■ Instructions to follow: For the word "exists", work out how many lines in the records below contain it and state that count alone.

■ Material provided:
Lemma answered_hand : queued_at (mem w') r.
Proof.
  destruct Hr as [Hm Ht]. assert (Hne : forall a, a ∈ hand -> a <> cx_application_name c).
  { intros a Ha ->. apply (ds_separate _ _ _ _ _ _ _ Hd (cx_application_name c)); [|apply name_is_string].
    unfold blocks. rewrite elem_of_app. by left. }
  unfold queued_at, points_to_string, owns in *. cbn. rewrite (config_free _ _ Hcfg).
  rewrite (answer_keeps _ _ Hm), (answer_keeps _ _ Ht); auto; apply Hne; unfold hand; set_solver.
Qed.

Lemma answered_elsewhere : dispatched w w'.
Proof. constructor; try done. cbn. rewrite list_fmap_insert. cbn. apply list_insert_id. by rewrite list_lookup_fmap, Hc. Qed.

End answering.

(** ** One message, and all of them *)

Section rounds.
Context {E : Type} {P : Platform E}.
Implicit Types w : world E.

(** From [w], with [hand] and [ins], to [w'], with [hand'] and [ins']: the messages
    [rs] were dispatched and answered by [news]. *)
Record dispatches (fs name : list Z) (rs news : list queued) (names : list (option (list Z))) (outs : list queued)
    (hand : list Z) (ins : list queued) w (hand' : list Z) (ins' : list queued) w' : Prop := {
  dp_state : dispatching hand' w' fs name (fold_left name_peer rs names) ins' (outs ++ news);
  dp_answers : Forall2 (answers name) (List.filter is_handshake rs) news;
  dp_trace : trace w' = trace w ++ concat (map (dispatch_events fs) rs);
  dp_elsewhere : dispatched w w';
  dp_others a : others hand' w' ins' (outs ++ news) a = others hand w ins outs a
}.

Lemma dispatches_trans fs name rs1 rs2 n1 n2 names outs h i w h1 i1 w1 h2 i2 w2 :
  dispatches fs name rs1 n1 names outs h i w h1 i1 w1 ->
  dispatches fs name rs2 n2 (fold_left name_peer rs1 names) (outs ++ n1) h1 i1 w1 h2 i2 w2 ->
  dispatches fs name (rs1 ++ rs2) (n1 ++ n2) names outs h i w h2 i2 w2.
Proof.
  intros [_ Ha1 Ht1 He1 Ho1] [Hs2 Ha2 Ht2 He2 Ho2]. constructor.
  - by rewrite fold_left_app, app_assoc.
  - rewrite List.filter_app. by apply Forall2_app.
  - by rewrite Ht2, Ht1, map_app, concat_app, app_assoc.
  - by transitivity w1.
  - intros a. by rewrite app_assoc, Ho2, Ho1.
Qed.

(** A step that dispatches nothing. *)
Lemma dispatches_none fs name names outs h i w h' i' w' :
  dispatching h' w' fs name names i' outs -> dispatched w w' -> trace w' = trace w ->
  (forall a, others h' w' i' outs a = others h w i outs a) -> dispatches fs name [] [] names outs h i w h' i' w'.
Proof.
  intros Hd He Ht Ho. constructor; rewrite ?app_nil_r; cbn; rewrite ?app_nil_r; try done.
Qed.

Lemma dispatching_traced hand w fs name names ins outs tr :
  dispatching hand w fs name names ins outs -> dispatching hand (set_trace tr w) fs name names ins outs.
Proof. intros [Htr ? ? ? ? ? ? ? ? ? ? ?]. constructor; try done. by destruct Htr. Qed.

(** A handshake: the answer is queued and the context named. *)
Lemma dispatch_handshake w fs name names ins outs r :
  dispatching [qm_message r; qm_text r] w fs name names ins outs -> queued_at (mem w) r -> message_ok r ->
  is_handshake r = true ->
  exists w' news, dispatch_message (B := recording_bindings E) (qm_message r) w = Done tt w' /\ queued_at (mem w') r /\
    dispatches fs name [r] news names outs [qm_message r; qm_text r] ins w [qm_message r; qm_text r] ins w'.
Proof.
  intros Hd Hr Hok Hh. pose proof Hd as [[Hwf Hs _] Hcs Hn Hlen Hcl Hnames _ Hout _ Hsep _ _].
  pose proof (mo_context _ Hok) as Hi. pose proof Hr as [Hm Ht].
  destruct (lookup_lt_is_Some_2 (context_list w) (Z.to_nat (qm_context r))) as [c Hc]; [lia|].
  destruct (Forall2_lookup_l _ _ _ _ _ Hnames Hc) as (old & Hio & Hold).
  destruct (handshake_callback_spec w (qm_context r) c old name (qm_text r) (qm_string r)
      (map (fun r => (qm_node r, qm_message r)) outs))
    as (p & node & m' & q' & new & Hrun & Hwf' & Hcfg & Hlq & Hp & Hpt & Hnew & Hnd & Hf & Hheap);
    [done | done | done | done | done | done | done | done | apply Hok | done | apply Hok | | by destruct Hout |].
  { intros Heq. apply (Hsep (qm_text r)); [unfold blocks; rewrite elem_of_app; left; by right; left|].
    apply elem_of_strings. right. eauto. }
  rewrite map_queued_nodes in Hheap. pose proof Hh as [Hint Hid]%andb_prop. apply bool_decide_eq_true in Hid.
  set (answer := Queued node p (p + 1) (reply_header name) name (qm_context r)).
  assert (Hq : queued_at m' answer) by done.
  match type of Hrun with _ = Done _ ?x => set (w1 := x) in Hrun end.
  exists w1, [answer]. split; [|split].
  - unfold dispatch_message.
    rewrite (bind_done _ _ w _ _ (in_mem_done _ _ _ _ (load_message_owns _ _ _ Hwf Hm))), set_mem_id.
    rewrite (bind_done (message_header_of _) _ w (qm_header r) w) by done. rewrite Hint, Hid. cbn [msg_context msg_text].
    unfold connector_call_internal_message.
    change (find_callback connector_internal_handshake_uuid) with
      (Some (internal_handshake_callback (E := E))). cbn iota.
    rewrite (bind_done _ _ w SUBSTANCE_CONNECTOR_SUCCESS w1); [done | by rewrite (bind_done _ _ _ _ _ Hrun)].
  - by apply (answered_hand w fs name names ins outs r c old Hd Hr Hok Hc Hold p node new m' q').
  - constructor; cbn [fold_left List.filter]; unfold name_peer; rewrite ?Hh.
    + by apply (answered_dispatching w fs name names ins outs r c old Hd Hr Hok Hc Hold p node new m' q').
    + constructor; [done | constructor].
    + cbn. unfold dispatch_events, is_user. by rewrite Hint, Hh.
    + by apply answered_elsewhere.
    + intros a. by apply (answered_others w fs name names ins outs r c old Hd Hr Hok Hc Hold p node new m' q').
Qed.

■ Solution to the problem: 2